Cote d'Ivoire in crisis: the challenges for MSF
What sort of projects does MSF conduct in Côte d’Ivoire? Two mobile clinics visit ten sites each week to provide basic health
care services in the area. Services from the mobile clinics include general
consultations, ante-natal and post-natal care, dressing room, routine
vaccination, STI clinic, nutritional screening and referral; and referral
of urgent cases to Danané hospital. What is currently the most challenging aspect of operating in Côte d’Ivoire? Planning for the future and developing program activities, with continuing
political/ security instability, combined with the challenge of how best
to collaborate with the Ministry of Health, who are trying to restart
government services in the areas our projects currently operate in. Other
obstacles exist too: lack of staff – both in quality and quantity,
drug supply and the national cost recovery system. Violence in and around Dueoke did not hamper our activities. In June, one of our cars from the Bin Houyé project was taken by mutinous government troops, which stopped project activities for three to four days.

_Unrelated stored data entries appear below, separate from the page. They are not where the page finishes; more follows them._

(** [_rollback]. *)
Definition rollback (s : CanaryLifecycleState) (now : datetime) (target : RolloutStage.t)
    (reasons : list string) (inventory : option string) : res CanaryLifecycleDecision :=
  a ← RolloutAuthorization_init s.(capability) s.(manifest).(rm_context) target now None;
  m ← manifest_apply s.(manifest) a s.(manifest).(rm_generation) [] [];
  until ← datetime_plus now self.(cooldown);
  rolled_back ← CanaryLifecycleState_init {|
    manifest := m; capability := s.(capability); cooldown_until := Some until;
    soft_breach_windows := []; state_revision := s.(state_revision) + 1;
    serving_expires_at := None; last_health_evidence_sha256 := None;
    last_health_observed_until := None; last_rollback_at := Some now;
    last_admission_sha256 := s.(last_admission_sha256) |};
  CanaryLifecycleDecision_init false reasons rolled_back s.(state_revision) (Some target) inventory.

(** [_parse_timestamp(value)]. *)
Definition parse_timestamp (text : string) : res datetime :=
  match parse_z text with
  | Some (t, Some offset) => assert_result (offset = 0) ValueError;; mret t
  | _ => Err ValueError
  end.

(** What the [try] of [_validate_admission_package] computes. *)
Definition admission_facts (bundle : Phase42AdmissionBundle) (context : ReleaseContext)
    (now : datetime) : res (bool * string * string * list datetime) :=
  package_valid ← verify_package self.(admission_verifier) bundle.(signed) context now;
  capacity_report_valid bundle.(capacity_report);;
  fault_report_valid bundle.(fault_report);;
  capacity_sha ← capacity_sha256 bundle.(capacity_report);
  fault_sha ← fault_sha256 bundle.(fault_report);
  generated ← parse_timestamp bundle.(capacity_report).(cr_generated_at);
  started ← parse_timestamp bundle.(fault_report).(fd_started_at);
  finished ← parse_timestamp bundle.(fault_report).(fd_finished_at);
  mret (package_valid, capacity_sha, fault_sha, [generated; started; finished]).

(** Some time of the list is at or before the last rollback. *)
Definition predates_rollback (s : CanaryLifecycleState) (times : list datetime) : bool :=
  match s.(last_rollback_at) with
  | None => false
  | Some t => existsb (λ u, u <=? t) times
  end.

(** [_validate_admission_package]. *)
Definition validate_admission_package (s : CanaryLifecycleState) (now : datetime)
    (bundle : option Phase42AdmissionBundle) : res (list string) :=
  match bundle with
  | None => mret ["signed_admission_package_required"]
  | Some bundle =>
      let package := bundle.(signed) in
      let context := s.(manifest).(rm_context) in
      match admission_facts bundle context now with
      | Err e => if is_invalid e || bool_decide (e = AttributeError)
                 then mret ["signed_admission_package_invalid"] else Err e
      | Ok (package_valid, capacity_sha, fault_sha, report_times) =>
          envelope_sha ← envelope_sha256 package.(envelope);
          capacity_matches ← capacity_matches_context bundle.(capacity_report) context;
          mret (deduplicate (
            flag (negb package_valid) "signed_admission_package_invalid"
            ++ flag (bool_decide (s.(last_admission_sha256) = Some envelope_sha))
                 "admission_evidence_replayed"
            ++ flag (predates_rollback s [package.(receipt).(signed_at);
                                          package.(envelope).(ee_observed_from)])
                 "admission_evidence_predates_rollback"
            ++ flag (predates_rollback s
                       ([package.(capacity_attestation).(la_started_at);
                         package.(fault_attestation).(la_started_at);
                         package.(capacity_attestation).(la_finished_at);
                         package.(fault_attestation).(la_finished_at)] ++ report_times))
                 "phase42_artifacts_predate_rollback"
            ++ flag (negb capacity_matches) "capacity_context_mismatch"
            ++ flag (negb bundle.(capacity_report).(cr_decision).(cd_allowed)) "capacity_gate_failed"
            ++ flag (bool_decide (capacity_sha ≠ package.(capacity_attestation).(la_report_sha256)))
                 "capacity_attestation_digest_mismatch"
            ++ flag (bool_decide (package.(envelope).(artifact_sha256) ≠ capacity_sha))
                 "capacity_envelope_digest_mismatch"
            ++ flag (negb (fault_matches_context bundle.(fault_report) context))
                 "fault_context_mismatch"
            ++ flag (negb (qualifies bundle.(fault_report))) "fault_gate_failed"
            ++ flag (bool_decide (fault_sha ≠ package.(fault_attestation).(la_report_sha256)))
                 "fault_attestation_digest_mismatch"
            ++ flag (bool_decide (bundle.(fault_report).(fd_raw_results_sha256)
                                  ≠ package.(fault_attestation).(la_raw_results_sha256)))
                 "fault_raw_results_digest_mismatch"))
      end
  end.

(** [_validate_safety_snapshot]. *)
Definition validate_safety_snapshot (s : CanaryLifecycleState) (o : CanaryObservation)
    (e : SignedEvidenceEnvelope) (snapshot : option CanarySafetySnapshot) : res (list string) :=
  match snapshot with
  | None => mret ["safety_snapshot_required"]
  | Some x =>
      match snapshot_valid x with
      | Err e => if is_invalid e then mret ["safety_snapshot_invalid"] else Err e
      | Ok _ =>
          sha ← snapshot_sha256 x;
          mret (
            flag (bool_decide (x.(ss_capability) ≠ s.(capability))
                  || bool_decide (x.(ss_context) ≠ s.(manifest).(rm_context))
                  || bool_decide (x.(ss_stage) ≠ stage s)
                  || bool_decide (x.(ss_observed_from) ≠ o.(co_observed_from))
                  || bool_decide (x.(ss_observed_until) ≠ o.(co_observed_until))
                  || bool_decide (x.(ss_hard_safety) ≠ o.(co_hard_safety)))
              "safety_snapshot_mismatch"
            ++ flag (bool_decide (e.(artifact_sha256) ≠ sha)) "safety_snapshot_digest_mismatch"
            ++ flag (negb (coverage_complete x)) "safety_coverage_incomplete"
            ++ flag (negb (x.(committed_fact_loss) =? 0)) "committed_fact_loss"
            ++ flag (negb (counters_total x.(ss_hard_safety) =? 0)) "hard_safety_violation")
      end
  end.

(** A reason that turns the capability off. *)
Definition hard_reasons (reasons : list string) : bool :=
  bool_decide ("committed_fact_loss" ∈ reasons ∨ "hard_safety_violation" ∈ reasons).

(** [_append_continuous_window]. *)
Definition append_continuous_window (retained : list VerifiedSoftBreachWindow)
    (e : SignedEvidenceEnvelope) (o : CanaryObservation) (reasons : list string)
    : res (list VerifiedSoftBreachWindow * option string) :=
  sha ← envelope_sha256 e;
  let window := {| bw_evidence_sha256 := sha; bw_observed_from := o.(co_observed_from);
                   bw_observed_until := o.(co_observed_until); bw_reasons := reasons |} in
  window_valid window;;
  match last retained with
  | None => mret ([window], None)
  | Some previous =>
      mret (if decide (previous.(bw_evidence_sha256) = window.(bw_evidence_sha256))
            then (retained, Some "health_window_replayed")
            else if decide (window.(bw_observed_from) < previous.(bw_observed_until))
            then (retained, Some "health_window_overlap_or_out_of_order")
            else if decide (previous.(bw_observed_until) < window.(bw_observed_from))
            then (retained, Some "health_window_gap")
            else (retained ++ [window], None))
  end.

(** The checks of [observe_health] on the chain of windows: the reason to roll back. *)
Definition window_break (s : CanaryLifecycleState) (current : RolloutAuthorization)
    (o : CanaryObservation) (e : SignedEvidenceEnvelope) : option string :=
  let expected_previous := match s.(last_health_evidence_sha256) with
                           | Some sha => Some sha
                           | None => current.(ra_evidence_sha256)
                           end in
  if decide (e.(previous_evidence_sha256) ≠ expected_previous)
  then Some "health_evidence_chain_mismatch"
  else match s.(last_health_observed_until) with
       | None => None
       | Some until =>
           if decide (o.(co_observed_from) < until)
           then Some "health_window_overlap_or_out_of_order"
           else if decide (until < o.(co_observed_from)) then Some "health_window_gap"
           else None
       end.
(** [entry H k as Hk] is the equality of the entries under the key [k]. *)
Tactic Notation "entry" constr(H) constr(k) "as" ident(He) :=
  lazymatch type of H with
  | normalize_json (JObj ?a) = normalize_json (JObj ?b) =>
      assert (normalize_json <$> dict_get k a = normalize_json <$> dict_get k b) as He
        by (apply normalize_entries; assumption);
      cbn [dict_get normalize_json fmap option_fmap option_map String.eqb Ascii.eqb Bool.eqb] in He;
      apply Some_inj in He; try first [apply JStr_inj in He | apply JInt_inj in He]
  end.

Lemma context_payload_dict c : dict_value (context_payload c).
Proof. unfold context_payload. by dict_tac. Qed.

Lemma context_payload_inj c d :
  normalize_json (context_payload c) = normalize_json (context_payload d) → c = d.
Proof.
  intros Heq. pose proof (context_payload_dict c). pose proof (context_payload_dict d).
  unfold context_payload in *.
  entry Heq "cohort_version" as E1. entry Heq "config_sha256" as E2. entry Heq "environment" as E3.
  entry Heq "region" as E4. entry Heq "release_sha" as E5.
  destruct c, d; simpl in *; congruence.
Qed.

Lemma opt_str_dict o : dict_value (opt_str o).
Proof. by destruct o. Qed.

Lemma opt_str_inj o o' : normalize_json (opt_str o) = normalize_json (opt_str o') → o = o'.
Proof. destruct o, o'; simpl; congruence. Qed.

Lemma list_json_inj {A} (f : A → json) l l' :
  (∀ x y, normalize_json (f x) = normalize_json (f y) → x = y) →
  normalize_json (JArr (map f l)) = normalize_json (JArr (map f l')) → l = l'.
Proof.
  intros Hf Heq. cbn [normalize_json] in Heq. injection Heq as Heq. revert l' Heq.
  induction l as [|x l IH]; intros [|y l']; simpl; intros Heq; try done.
  injection Heq as Hx Heq. f_equal; [by apply Hf|by apply IH].
Qed.

Lemma list_json_dict {A} (f : A → json) l : (∀ x, dict_value (f x)) → dict_value (JArr (map f l)).
Proof. intros Hf. apply dict_value_JArr, Forall_map, Forall_true. done. Qed.
(* ===== verification/CanarySafety.v ===== *)
(** * CanarySafety: when the canary gate authorizes, and what the coordinator keeps

    The gate allows exactly the transitions of its specification. The manifest changes one
    capability at a time, by one stage at most. Every decision of the lifecycle coordinator
    keeps the invariant of its state; a capability that was rolled back serves nobody before
    its cooldown is over, and one whose telemetry breaches its objectives serves only for a
    bounded number of windows. *)

From S2P Require Import Prelude Text Domain Platform Json Datetime Rollout Capacity Canary EvidenceSigning CanaryLifecycle EvidenceSafety.
From Corelib Require Import SpecFloat.

#[local] Open Scope Z_scope.

(** ** Reason lists *)

Lemma deduplicate_nil l : deduplicate l = [] ↔ l = [].
Proof. by destruct l. Qed.

Lemma deduplicate_elem x l : x ∈ deduplicate l ↔ x ∈ l.
Proof.
  induction l as [|y l IH]; simpl; [done|].
  rewrite !elem_of_cons, list_elem_of_filter, IH. destruct (decide (x = y)); naive_solver.
Qed.

Lemma flag_nil b r : flag b r = [] ↔ b = false.
Proof. by destruct b. Qed.

Lemma app_nil_iff {A} (l k : list A) : l ++ k = [] ↔ l = [] ∧ k = [].
Proof. split; [apply app_nil|by intros [-> ->]]. Qed.

Lemma decide_neq_false {A} `{EqDecision A} (a b : A) : bool_decide (a ≠ b) = false ↔ a = b.
Proof. rewrite bool_decide_eq_false. split; [apply dec_stable|by intros -> ?]. Qed.

(** ** The gate *)

Section gate.
Context `{Platform} `{Signing} (gate : UnifiedCanaryGate).

(** The candidate is within the objectives of the policy. *)
Definition within_objectives (c : RedisCapability.t) (o : CanaryObservation) : Prop :=
  metric_reasons gate c o = [].
(** [RedisPromptCacheAdmissionEvidence.__post_init__]: the first five fields are those of the
    read evidence, with the same checks. *)
Definition prompt_evidence_valid (e : RedisPromptCacheAdmissionEvidence) : res unit :=
  read_evidence_valid e.(pe_performance);;
  canary_scope e.(pe_canary_percent).

(** The safety drills of [qualifies]. *)
Definition prompt_drills (e : RedisPromptCacheAdmissionEvidence) : list bool :=
  [e.(aead_encryption_tested); e.(key_provider_configured); e.(redis_tls_tested); e.(redis_acl_tested);
   e.(pe_redis_flush_rebuild_tested); e.(redis_eviction_fallback_tested);
   e.(ciphertext_tamper_rejection_tested); e.(pe_cross_tenant_isolation_tested);
   e.(kms_outage_fallback_tested); e.(semantic_shadow_compare_tested)].

(** [RedisPromptCacheAdmissionEvidence.qualifies]. *)
Definition prompt_qualifies (e : RedisPromptCacheAdmissionEvidence) : bool :=
  read_qualifies e.(pe_performance) && forallb id (prompt_drills e).

(** ** Prompt working sets *)

Record PromptWorkingSetConfig := {
  pw_ttl_seconds : Z;
  pw_max_plaintext_bytes : Z;
  pw_event_limit : Z;
  pw_transcript_limit : Z;
}.

Definition PromptWorkingSetConfig_default : PromptWorkingSetConfig := {|
  pw_ttl_seconds := 900; pw_max_plaintext_bytes := 262144; pw_event_limit := 64; pw_transcript_limit := 12 |}.

(** [PromptWorkingSetConfig.__post_init__]. *)
Definition prompt_config_valid (c : PromptWorkingSetConfig) : res unit :=
  positive_bounded_int c.(pw_ttl_seconds) 3600;;
  positive_bounded_int c.(pw_max_plaintext_bytes) 262144;;
  positive_bounded_int c.(pw_event_limit) 10000;;
  positive_bounded_int c.(pw_transcript_limit) 10000;;
  assert_result (¬ c.(pw_transcript_limit) > c.(pw_event_limit)) ValueError;;
  assert_result (c.(pw_event_limit) = 64) ValueError;;
  assert_result (c.(pw_transcript_limit) = 12) ValueError.

(** ** Phase 3 *)

Record Phase3RedisFeatureFlags := {
  p3_redis_cache_write : bool;
  p3_redis_cache_read : bool;
  p3_redis_fanout : bool;
  p3_redis_active_index_write : bool;
  p3_redis_active_index_read : bool;
  p3_redis_queue_publish : bool;
  p3_redis_queue_consume : bool;
  p3_postgres_read_fallback : bool;
  p3_postgres_queue_fallback : bool;
  read_admission_evidence : option RedisReadAdmissionEvidence;
  fanout_admission_evidence : option RedisFanoutAdmissionEvidence;
  active_index_admission_evidence : option RedisActiveIndexAdmissionEvidence;
  redis_prompt_cache_write : bool;
  redis_prompt_cache_read : bool;
  redis_prompt_cache_shadow_compare : bool;
  postgres_prompt_fallback : bool;
  blob_store_prompt_fallback : bool;
  prompt_cache_rollout_percent : float;
  prompt_cache_admission_evidence : option RedisPromptCacheAdmissionEvidence;
}.
#[global] Instance Phase3RedisFeatureFlags_eta : Eta Phase3RedisFeatureFlags := λ r,
  Build_Phase3RedisFeatureFlags r.(p3_redis_cache_write) r.(p3_redis_cache_read) r.(p3_redis_fanout)
    r.(p3_redis_active_index_write) r.(p3_redis_active_index_read) r.(p3_redis_queue_publish)
    r.(p3_redis_queue_consume) r.(p3_postgres_read_fallback) r.(p3_postgres_queue_fallback)
    r.(read_admission_evidence) r.(fanout_admission_evidence) r.(active_index_admission_evidence)
    r.(redis_prompt_cache_write) r.(redis_prompt_cache_read) r.(redis_prompt_cache_shadow_compare)
    r.(postgres_prompt_fallback) r.(blob_store_prompt_fallback) r.(prompt_cache_rollout_percent)
    r.(prompt_cache_admission_evidence).

Definition Phase3RedisFeatureFlags_default : Phase3RedisFeatureFlags := {|
  p3_redis_cache_write := false; p3_redis_cache_read := false; p3_redis_fanout := false;
  p3_redis_active_index_write := false; p3_redis_active_index_read := false;
  p3_redis_queue_publish := false; p3_redis_queue_consume := false;
  p3_postgres_read_fallback := true; p3_postgres_queue_fallback := true;
  read_admission_evidence := None; fanout_admission_evidence := None;
  active_index_admission_evidence := None;
  redis_prompt_cache_write := false; redis_prompt_cache_read := false;
  redis_prompt_cache_shadow_compare := false; postgres_prompt_fallback := true;
  blob_store_prompt_fallback := true; prompt_cache_rollout_percent := f64 0;
  prompt_cache_admission_evidence := None |}.

(** An admission gate: evidence is there and qualifies. *)
Definition admitted {E} (qualifies : E → bool) (evidence : option E) : res unit :=
  match evidence with
  | None => Err ValueError
  | Some e => assert_result (qualifies e = true) ValueError
  end.

(** [if enabled: check]. *)
Definition guard_feature (enabled : bool) (check : res unit) : res unit := if enabled then check else mret ().

(** The rollout of prompt-cache reads. *)
Definition prompt_rollout_valid (f : Phase3RedisFeatureFlags) : res unit :=
  if f.(redis_prompt_cache_read) then
    assert_result (f.(redis_prompt_cache_write) = true) ValueError;;
    assert_result (f.(redis_prompt_cache_shadow_compare) = true) ValueError;;
    assert_result (f.(postgres_prompt_fallback) = true ∧ f.(blob_store_prompt_fallback) = true) ValueError;;
    match f.(prompt_cache_admission_evidence) with
    | None => Err ValueError
    | Some e =>
        assert_result (prompt_qualifies e = true) ValueError;;
        finite_percent f.(prompt_cache_rollout_percent);;
        assert_result (feq f.(prompt_cache_rollout_percent) (f64 0) = false) ValueError;;
        assert_result (fgt f.(prompt_cache_rollout_percent) e.(pe_canary_percent) = false) ValueError
    end
  else assert_result (feq f.(prompt_cache_rollout_percent) (f64 0) = true) ValueError.

(** [Phase3RedisFeatureFlags.__post_init__]. *)
Definition phase3_valid (f : Phase3RedisFeatureFlags) : res unit :=
  assert_result (forallb negb [f.(p3_redis_queue_publish); f.(p3_redis_queue_consume)] = true) ValueError;;
  assert_result (f.(p3_postgres_read_fallback) = true ∧ f.(p3_postgres_queue_fallback) = true) ValueError;;
  assert_result (¬ (f.(p3_redis_active_index_write) = true ∧ f.(p3_redis_cache_write) = false)) ValueError;;
  guard_feature f.(p3_redis_fanout)
    (assert_result (f.(p3_redis_cache_write) = true ∧ f.(p3_redis_cache_read) = true) ValueError;;
     admitted fanout_qualifies f.(fanout_admission_evidence));;
  guard_feature f.(p3_redis_cache_read)
    (assert_result (f.(p3_redis_cache_write) = true) ValueError;;
     admitted read_qualifies f.(read_admission_evidence));;
  guard_feature f.(p3_redis_active_index_read)
    (assert_result (f.(p3_redis_active_index_write) = true) ValueError;;
     admitted read_qualifies f.(read_admission_evidence);;
     admitted index_qualifies f.(active_index_admission_evidence));;
  guard_feature f.(redis_prompt_cache_shadow_compare)
    (assert_result (f.(redis_prompt_cache_write) = true) ValueError;;
     assert_result (f.(postgres_prompt_fallback) = true ∧ f.(blob_store_prompt_fallback) = true) ValueError);;
  prompt_rollout_valid f.

(** The constructors of flag sets. *)
Definition Phase3RedisFeatureFlags_init (f : Phase3RedisFeatureFlags) : res Phase3RedisFeatureFlags :=
  phase3_valid f;; mret f.

Definition ui_status_reads (e : RedisReadAdmissionEvidence) : res Phase3RedisFeatureFlags :=
  Phase3RedisFeatureFlags_init (Phase3RedisFeatureFlags_default
    <| p3_redis_cache_write := true |> <| p3_redis_cache_read := true |>
    <| read_admission_evidence := Some e |>).

Definition ui_status_with_fanout (e : RedisReadAdmissionEvidence) (fanout : RedisFanoutAdmissionEvidence)
    : res Phase3RedisFeatureFlags :=
  Phase3RedisFeatureFlags_init (Phase3RedisFeatureFlags_default
    <| p3_redis_cache_write := true |> <| p3_redis_cache_read := true |> <| p3_redis_fanout := true |>
    <| read_admission_evidence := Some e |> <| fanout_admission_evidence := Some fanout |>).

Definition active_run_index_reads (e : RedisReadAdmissionEvidence) (index : RedisActiveIndexAdmissionEvidence)
    : res Phase3RedisFeatureFlags :=
  Phase3RedisFeatureFlags_init (Phase3RedisFeatureFlags_default
    <| p3_redis_cache_write := true |> <| p3_redis_active_index_write := true |>
    <| p3_redis_active_index_read := true |> <| read_admission_evidence := Some e |>
    <| active_index_admission_evidence := Some index |>).

Definition active_run_index_shadow_writes : res Phase3RedisFeatureFlags :=
  Phase3RedisFeatureFlags_init (Phase3RedisFeatureFlags_default
    <| p3_redis_cache_write := true |> <| p3_redis_active_index_write := true |>).

Definition prompt_cache_shadow_writes : res Phase3RedisFeatureFlags :=
  Phase3RedisFeatureFlags_init (Phase3RedisFeatureFlags_default
    <| redis_prompt_cache_write := true |> <| redis_prompt_cache_shadow_compare := true |>).

Definition prompt_cache_gated_reads (e : RedisPromptCacheAdmissionEvidence) : res Phase3RedisFeatureFlags :=
  Phase3RedisFeatureFlags_init (Phase3RedisFeatureFlags_default
    <| redis_prompt_cache_write := true |> <| redis_prompt_cache_read := true |>
    <| redis_prompt_cache_shadow_compare := true |>
    <| prompt_cache_rollout_percent := e.(pe_canary_percent) |>
    <| prompt_cache_admission_evidence := Some e |>).

(** ** The configuration *)

Inductive RedisFeatureFlags :=
| Phase2 (f : Phase2RedisFeatureFlags)
| Phase3 (f : Phase3RedisFeatureFlags).

Definition features_valid (f : RedisFeatureFlags) : res unit :=
  match f with Phase2 f => phase2_valid f | Phase3 f => phase3_valid f end.

Definition redis_cache_write (f : RedisFeatureFlags) : bool :=
  match f with Phase2 f => f.(p2_redis_cache_write) | Phase3 f => f.(p3_redis_cache_write) end.
Definition redis_cache_read (f : RedisFeatureFlags) : bool :=
  match f with Phase2 f => f.(p2_redis_cache_read) | Phase3 f => f.(p3_redis_cache_read) end.
Definition redis_fanout (f : RedisFeatureFlags) : bool :=
  match f with Phase2 f => f.(p2_redis_fanout) | Phase3 f => f.(p3_redis_fanout) end.

(** [getattr(features, name, False)] of a flag that only Phase 3 has. *)
Definition redis_active_index_write (f : RedisFeatureFlags) : bool :=
  match f with Phase2 _ => false | Phase3 f => f.(p3_redis_active_index_write) end.
Definition redis_active_index_read (f : RedisFeatureFlags) : bool :=
  match f with Phase2 _ => false | Phase3 f => f.(p3_redis_active_index_read) end.

Record ShadowProjectionConfig := {
  sc_environment : string;
  sc_ttl : ShadowProjectionTtlConfig;
  sc_features : RedisFeatureFlags;
  sc_prompt_working_set : PromptWorkingSetConfig;
}.

(** [ShadowProjectionConfig.__post_init__]. *)
Definition shadow_config_valid (c : ShadowProjectionConfig) : res unit :=
  projection_key c.(sc_environment) "validation" "validation";; mret ().

(** What a frozen configuration satisfies. *)
Definition shadow_config_ok (c : ShadowProjectionConfig) : Prop :=
  shadow_config_valid c = Ok () ∧ ttl_config_valid c.(sc_ttl) = Ok ()
  ∧ features_valid c.(sc_features) = Ok () ∧ prompt_config_valid c.(sc_prompt_working_set) = Ok ().

(** ** Which flags are accepted *)

Lemma guard_feature_Ok enabled check : guard_feature enabled check = Ok () ↔ (enabled = true → check = Ok ()).
Proof. destruct enabled; simpl; naive_solver. Qed.

Lemma bind_unit_Ok {E} (m k : result E unit) : (m;; k) = Ok () ↔ m = Ok () ∧ k = Ok ().
Proof. destruct m as [[]|]; simpl; naive_solver. Qed.

Lemma assert_unit_Ok {E} (P : Prop) `{Decision P} (e : E) : assert_result P e = Ok () ↔ P.
Proof. by rewrite assert_result_Ok. Qed.

Lemma admitted_Ok {E} (qualifies : E → bool) evidence :
  admitted qualifies evidence = Ok () ↔ ∃ e, evidence = Some e ∧ qualifies e = true.
Proof.
  destruct evidence as [e|]; simpl; [|naive_solver]. rewrite assert_unit_Ok. naive_solver.
Qed.

(** Every capability that serves from Redis, with what it rests on. *)
Record phase3_spec (f : Phase3RedisFeatureFlags) : Prop := {
  no_queue : f.(p3_redis_queue_publish) = false ∧ f.(p3_redis_queue_consume) = false;
  sql_fallbacks : f.(p3_postgres_read_fallback) = true ∧ f.(p3_postgres_queue_fallback) = true;
  index_write_fed : f.(p3_redis_active_index_write) = true → f.(p3_redis_cache_write) = true;
  cache_read_spec : f.(p3_redis_cache_read) = true → f.(p3_redis_cache_write) = true
    ∧ ∃ e, f.(read_admission_evidence) = Some e ∧ read_qualifies e = true;
  fanout_spec : f.(p3_redis_fanout) = true → f.(p3_redis_cache_read) = true
    ∧ ∃ e, f.(fanout_admission_evidence) = Some e ∧ fanout_qualifies e = true;
  index_read_spec : f.(p3_redis_active_index_read) = true → f.(p3_redis_active_index_write) = true
    ∧ (∃ e, f.(read_admission_evidence) = Some e ∧ read_qualifies e = true)
    ∧ ∃ e, f.(active_index_admission_evidence) = Some e ∧ index_qualifies e = true;
  compare_spec : f.(redis_prompt_cache_shadow_compare) = true → f.(redis_prompt_cache_write) = true
    ∧ f.(postgres_prompt_fallback) = true ∧ f.(blob_store_prompt_fallback) = true;
  prompt_read_spec : f.(redis_prompt_cache_read) = true → f.(redis_prompt_cache_shadow_compare) = true
    ∧ ∃ e, f.(prompt_cache_admission_evidence) = Some e ∧ prompt_qualifies e = true
           ∧ finite_percent f.(prompt_cache_rollout_percent) = Ok ()
           ∧ feq f.(prompt_cache_rollout_percent) (f64 0) = false
           ∧ fgt f.(prompt_cache_rollout_percent) e.(pe_canary_percent) = false;
  no_prompt_read : f.(redis_prompt_cache_read) = false →
    feq f.(prompt_cache_rollout_percent) (f64 0) = true;
}.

Other than that, we have generally operated without major difficulties, although there are roadblocks for multiple authorities (government, UN and Forces Nouvelles). We are well known however, and our neutrality and independence are generally understood. What are the main pathologies and health issues confronting Ivorians now? Writing?? here for our project area the major morbidity is malaria (>95%
falciparum). Other major morbidities, especially in children, include
respiratory infections and intestinal parasites. Sexually Transmitted
Infections (including HIV/AIDS) are a key cause of morbidity in the adult
population. Reported figures vary, but the prevalence rate for STI's
in general is estimated to be over 20% (see MSF Holland report September
2005 on STI's in Côte d'Ivoire). Vaccine coverage in population
is low, so childhood diseases, such as measles and whooping cough remain
a risk. Recent mass measles immunisations were conducted throughout Côte
d’Ivoire by the Ministry of Health in conjunction with the World
Health Organisation (WHO) and the United Nation’s Children Fund
(UNICEF). And while water is available in most areas, the quality remains
an issue. Lack of health knowledge and lack of health services also remain
as ongoing and stifling issues for the people of Côte d’Ivoire. Do you have a picture of how the current context of a de-stabilised political and military process is affecting the overall humanitarian situation? Many schools and health services have not restarted in our project area since the war (especially in the North). Ongoing instability has led to continued economic difficulties and threatens food security. And though it has received little attention, another key area of concern is the level of sexual violence – even against children under twelve – which is related to the prevalence of STIs, including HIV/AIDS. We’re also seeing internally displaced persons (IDPs) throughout the north and the zone de confiance in particular. Faced with this kind of uncertainty, life for the people of Côte d’Ivoire is difficult to deal with.